Safta finalised in Kathmandu
Pti, New Delhi
In a major effort to promote regional trade, the seven South Asian countries have finalised the agreement on Free Trade Area, which is to come into effect from January 1.Indian Commerce and Industry Minister Kamal Nath, who is in Brussels to attend the G-90 Summit of African-Caribbean-ACP (ACP) countries, made this announcement after receiving a message from Kathmandu where the Committee of Experts on Safta (South Asian Free Trade Area) deliberated on the modalities of the agreement. They met to resolve the outstanding issues including compensation of revenue loss to least developed countries, on Safta to complete the negotiations as agreed upon in the Saarc Summit in Dhaka last month.

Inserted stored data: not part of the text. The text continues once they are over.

(** What a step comes to: more references issued, the invariant again, and a
    stretch of one step where a receiver of the topic is held. *)
Definition live (w : World) : Prop := ∃ p, h_topics (w_hub w) !! T = Some p ∧ 0 < receiver_count p.
Definition stepped (held : option bytes) (G : Issued) (w w' : World) : Prop :=
  ∃ G' ds, G ⊆ G' ∧ Good G' w' ∧ Forall (change_known G') ds ∧ (held = Some T → live w → Watch w w' ds).
Lemma stepped_calm held G w w' :
  Good G w → there_now w' = there_now w → (∀ who d, pending w' who d ↔ pending w who d) → h_refs (w_hub w) ≤ h_refs (w_hub w') →
  (held = Some T → same_pipe w w') → stepped held G w w'.
Proof.
  intros Gd Ep Pe Le Sp. exists G, []. split; [done|]. split; [eapply good_calm; [exact Gd|done|by intros ???%Pe|done]|]. split; [constructor|].
  intros Hh _. apply watch_calm; [done|by intros ???%Pe|by apply Sp].
Qed.
Lemma pending_other h h' u who topic d x e :
  topic ≠ T → u !! who = None → pending (mkWorld h' (<[who := (topic, d)]> u)) x e ↔ pending (mkWorld h u) x e.
Proof.
  intros Nt Nu. unfold pending. cbn. rewrite lookup_insert_Some. split; [intros [[_ [= ? _]]|[_ ?]]; done|]. intros M. right. split; [congruence|done].
Qed.
Lemma refs_up (h : Hub P) : 0 ≤ h_refs h → h_refs h < u64_max → (h_refs h + 1) mod 2 ^ 64 = h_refs h + 1.
Proof. intros. apply Z.mod_small. unfold u64_max in *. lia. Qed.
Lemma fresh_ref G h u : Good G (mkWorld h u) → G !! fmt_dec 1 (h_refs h) = None.
Proof.
  intros Gd. destruct (G !! fmt_dec 1 (h_refs h)) as [e|] eqn:E; [|done]. destruct (gd_fresh _ _ Gd _ _ E) as (n & Eq & L). cbn in L.
  apply fmt_dec_inj in Eq; [lia|apply (gd_refs _ _ Gd)|lia].
Qed.
Lemma track_stepped held G h u who key payload h' m replaced :
  Good G (mkWorld h u) → u !! who = None → h_refs h < u64_max → payload_wf payload →
  track_in who T key payload h = (h', (m, replaced)) →
  stepped held G (mkWorld h u) (mkWorld h' (<[who := (T, (Some m, replaced))]> u)).
Proof.
  intros Gd Nu Lt Pw. unfold track_in. intros [= <- <- <-]. set (m := mkMeta _ _ payload). pose proof (fresh_ref _ _ _ Gd) as Fr.
  change (fmt_dec 1 (h_refs h)) with (m_ref m) in Fr. pose proof (gd_refs _ _ Gd) as Rf. cbn in Rf. pose proof (gd_owned _ _ Gd) as [W Ow].
  change (default [] (h_presence h !! T)) with (there_now (mkWorld h u)). set (l := there_now (mkWorld h u)) in *.
  set (h' := mkHub _ _ _ _). assert (El : ∀ u, there_now (mkWorld h' u) = bt_insert who m l) by (intros u'; unfold there_now, h'; cbn; by rewrite lookup_insert_eq).
  assert (Sub : G ⊆ <[m_ref m := (who, m)]> G) by by apply insert_subseteq.
  assert (O : owned (<[m_ref m := (who, m)]> G) (there_now (mkWorld h' u))).
  { rewrite El. split; [by apply bt_insert_wf|]. intros x y [[-> ->]|[_ M]]%insert_elem; [by rewrite lookup_insert_eq| |done]. eapply lookup_weaken; [by apply Ow|done]. }
  assert (Rep : ∀ m0, bt_get who l = Some m0 → G !! m_ref m0 = Some (who, m0) ∧ m0 ≠ m).
  { intros m0 M%bt_get_elem; [|done]. apply Ow in M. split; [done|]. intros ->. congruence. }
  exists (<[m_ref m := (who, m)]> G), []. split; [done|]. split; [|split; [constructor|]; intros _ _].
  - apply (change_good G _ h u); [done|done|done| | | |done| | |].
    + intros a x y [[<- [= <- <-]]|[_ M]]%lookup_insert_Some; [split; [done|by apply meta_json_ok]|by eapply (gd_issued _ _ Gd)].
    + unfold h'. cbn [h_refs]. rewrite refs_up by done. intros a e [[<- _]|[_ M]]%lookup_insert_Some; [exists (h_refs h); split; [done|lia]|].
      destruct (gd_fresh _ _ Gd a e M) as (n & -> & L). cbn in L. exists n. split; [done|lia].
    + unfold h'. cbn [h_refs]. rewrite refs_up by done. lia.
    + intros x y Nx. rewrite El. rewrite insert_elem by done. naive_solver.
    + cbn [fst]. intros m1 [= <-]. split; [by rewrite lookup_insert_eq|]. rewrite El. apply insert_elem; [done|]. by left.
    + cbn [snd]. intros m0 M. apply Rep in M as [K N]. split; [by eapply lookup_weaken|]. rewrite El. rewrite insert_elem by done. naive_solver.
  - apply (change_watch G _ h u _ _ _ Gd Nu O); [done|]. intros x y Sa. rewrite El. rewrite insert_elem by done. unfold says in Sa. cbn [fst snd] in Sa. split.
    + intros [[-> ->]|[_ M]]; [|done]. destruct (bt_get who l) as [m0|]; repeat (destruct (decide _) as [?|?]); done.
    + intros M. destruct (decide (x = who)) as [->|Nx]; [|by right]. rewrite (get_pres who l y W M) in Sa. by destruct (decide (m_ref y = m_ref y)).
Qed.
Lemma untrack_stepped held G h u who h' m :
  Good G (mkWorld h u) → u !! who = None → untrack_in who T h = (h', Some m) →
  stepped held G (mkWorld h u) (mkWorld h' (<[who := (T, (None, Some m))]> u)).
Proof.
  intros Gd Nu Un. pose proof (gd_owned _ _ Gd) as [W Ow]. set (l := there_now (mkWorld h u)) in *.
  unfold untrack_in in Un. destruct (h_presence h !! T) as [l0|] eqn:El0; [|done]. assert (El : l0 = l) by (unfold l, there_now; cbn; by rewrite El0). subst l0.
  injection Un as Eh Em. assert (Eh' : h_topics h' = h_topics h ∧ h_refs h' = h_refs h) by by rewrite <-Eh.
  assert (El : ∀ u, there_now (mkWorld h' u) = bt_remove who l).
  { intros u'. unfold there_now. rewrite <-Eh. cbn. destruct (bt_remove who l); [by rewrite lookup_delete_eq|by rewrite lookup_insert_eq]. }
  clear Eh. destruct Eh' as [Et Er]. apply bt_get_elem in Em as Mm; [|done].
  assert (O : owned G (there_now (mkWorld h' u))).
  { rewrite El. split; [by apply bt_remove_wf|]. intros x y [_ M]%remove_elem; [by apply Ow|done]. }
  exists G, []. split; [done|]. split; [|split; [constructor|]; intros _ _].
  - apply (change_good G _ h u); [done|done|done| | | |done| |done|]; rewrite ?Er; try apply Gd.
    + intros x y Nx. rewrite El. rewrite remove_elem by done. naive_solver.
    + cbn [snd]. intros m1 [= <-]. split; [by apply Ow|]. rewrite El. rewrite remove_elem by done. naive_solver.
  - apply (change_watch G _ h u _ _ _ Gd Nu O); [done|]. intros x y Sa. rewrite El. rewrite remove_elem by done. split; [by intros [_ ?]|]. intros M. split; [|done].
    intros ->. apply get_pres in M; [|done]. pose proof (eq_trans (eq_sym Em) M) as [= ->]. unfold says in Sa. cbn [fst snd] in Sa. by destruct (decide (m_ref y = m_ref y)).
Qed.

Safta signed at the Islamabad Saarc Summit in 2004 is to be fully operational from 2016. "Implementation of Safta will further strengthen our trade relations with Saarc countries," Nath said welcoming the finalisation of agreement according to an official release. Under Article 7 of Safta, a phased tariff liberalisation programme from the date of its coming into force, is envisaged. In first two years, non-LDCs (non-Least Developed Contracting States) will bring down tariffs to 20%, while LDCs will them down to 30%. Non-LDCs will then bring down tariffs from 20% to 0-5% in five years, Sri Lanka (which a non-LDCs) in six years and LDCs (from 30% to 0-5%) in eight years. Moreover, non-LDCs will reduce their tariffs for LDC products to 0-5% in three years. This tariff liberalisation would not be applicable to the tariff lines included in the Sensitive Lists to be incorporated in this Agreement as an integral part.